Due to the significant number of ageing infrastructures, earthquake-induced damage assessment plays a fundamental role to mitigate the seismic risk, while enabling proper preventive maintenance and providing bridge serviceability and safety. In the wake of recent advancements in Artificial Intelligence and computational power, this paper presents a fully-automated Machine Learning (ML)-based technique for unsupervised damage detection in monitored reinforced concrete (RC) bridges. The innovative methodology is based on the autoencoder, a feed-forward neural network with the ability to reconstruct a given input from its low-dimensional representation.

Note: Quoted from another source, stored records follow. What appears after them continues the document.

(** What a returned Namespace comes from: a scan of the whole command line
    that kept the invariant and saw the required options. *)
Lemma parsed_scan argv ns :
  parse_args create_arg_parser argv = Parsed ns →
  ∃ st0 st',
    seen_actions st0 = [] ∧
    steps create_arg_parser argv st0 st' ∧
    extras st' = [] ∧ ns = namespace st' ∧ typed st' ∧
    "--date" ∈ seen_actions st' ∧ "--from" ∈ seen_actions st' ∧
    "--to" ∈ seen_actions st' ∧
    ∀ name, own_option name → (name ∈ seen_actions st' ↔ name ∈ argv).
Proof.
  unfold parse_args. intros Hrun.
  destruct (consume_Parsed_steps _ (List.length argv) _ _ _ (le_n _) Hrun)
    as (st' & Hs & Hf).
  destruct (finish_Parsed _ _ _ Hf) as (-> & He & Hreq).
  do 2 eexists. split; [|split; [exact Hs|]]; [reflexivity|].
  split; [exact He|]. split; [reflexivity|].
  split; [exact (accepted_typed _ _ _ Hs He initial_typed)|].
  assert (Hact : ∀ a, a ∈ actions create_arg_parser → required a = true →
                      action_name a ∈ seen_actions st') by exact Hreq.
  split; [apply (Hact (mkAction ["--date"] "dateFrom" (Store TStr) VNone true));
          [cbn; rewrite !elem_of_cons; auto | reflexivity]|].
  split; [apply (Hact (mkAction ["--from"] "flyFrom" (Store TStr) VNone true));
          [cbn; rewrite !elem_of_cons; auto | reflexivity]|].
  split; [apply (Hact (mkAction ["--to"] "to" (Store TStr) VNone true));
          [cbn; rewrite !elem_of_cons; auto | reflexivity]|].
  intros name (Hh & a & Hc & Hn).
  rewrite (accepted_seen _ _ _ _ Hs He name). cbn [seen_actions]. split.
  - intros [H | (tok & b & Hin & Hcb & Hnb)];
      [apply elem_of_nil in H; contradiction|].
    rewrite <- (own_option_token name tok b Hh Hcb Hnb). exact Hin.
  - intros Hin. right. exists name, a. auto.
Qed.

(** The shape of a Namespace: the six attributes, the three required ones
    strings, the trip type [None] or ["oneway"], the days [None] or an
    integer, the sort key ["price"] or ["duration"], and never both
    ["oneway"] and a number of days. *)
Definition parsed_shape (ns : gmap string pyval) : Prop :=
  dom ns = six_keys ∧
  (∃ d f t, ns !! "dateFrom" = Some (VStr d) ∧
            ns !! "flyFrom" = Some (VStr f) ∧
            ns !! "to" = Some (VStr t)) ∧
  (ns !! "typeFlight" = Some VNone ∨
   ns !! "typeFlight" = Some (VStr "oneway")) ∧
  (ns !! "daysInDestination" = Some VNone ∨
   ∃ n, ns !! "daysInDestination" = Some (VInt n)) ∧
  (ns !! "sort" = Some (VStr "price") ∨
   ns !! "sort" = Some (VStr "duration")) ∧
  ¬ (ns !! "typeFlight" = Some (VStr "oneway") ∧
     ∃ n, ns !! "daysInDestination" = Some (VInt n)).

Lemma tracks_seen name dest unset set st :
  tracks name dest unset set st → name ∈ seen_actions st →
  ∃ v, namespace st !! dest = Some v ∧ set v.
Proof. intros [(H & _) | (_ & H)] Hin; [contradiction | exact H]. Qed.

Lemma tracks_cases name dest unset set st :
  tracks name dest unset set st →
  namespace st !! dest = Some unset
  ∨ ∃ v, namespace st !! dest = Some v ∧ set v.
Proof. intros [(_ & H) | (_ & H)]; auto. Qed.


(** How a Namespace reflects the options of the command line. *)
Definition reflects (argv : list string) (ns : gmap string pyval) : Prop :=
  ("--one-way" ∈ argv ↔ ns !! "typeFlight" = Some (VStr "oneway")) ∧
  ("--return" ∈ argv ↔ ∃ n, ns !! "daysInDestination" = Some (VInt n)) ∧
  ("--shortest" ∈ argv ↔ ns !! "sort" = Some (VStr "duration")) ∧
  ("--shortest" ∉ argv ↔ ns !! "sort" = Some (VStr "price")).

Lemma tracks_iff name dest unset (set : pyval → Prop) st :
  tracks name dest unset set st → ¬ set unset →
  (name ∈ seen_actions st ↔ ∃ v, namespace st !! dest = Some v ∧ set v).
Proof.
  intros [(Hs & Hl) | (Hs & Hl)] Hne; split; auto.
  - contradiction.
  - intros (v & Hv & Hset). rewrite Hl in Hv. injection Hv as <-.
    contradiction.
Qed.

Considering this assumption, healthy acceleration sequences of user-defined length are firstly used to train the implemented ML model and specific damage-sensitive features are afterwards selected to quantify the differences between the original and the reconstructed input. Therefore, unknown testing data can be conceivably classified as damaged when the reconstruction loss notably deviates from the established reference conditions. The proposed approach is validated on the Z24 benchmark bridge by using pseudo-monitoring data stemming from a Finite Element (FE) model, properly calibrated based on the available field information. Specifically, the developed autoencoder is firstly trained with the acceleration responses simulated during operational conditions and collected by different sensors. Then, a realistic earthquake-induced damage scenario is introduced into the FE model in order to generate damaged acceleration time-histories to test the trained ML model. Results prove the capability of the proposed technique to detect seismic-induced damage, making it suitable for a prompt post-earthquake diagnosis.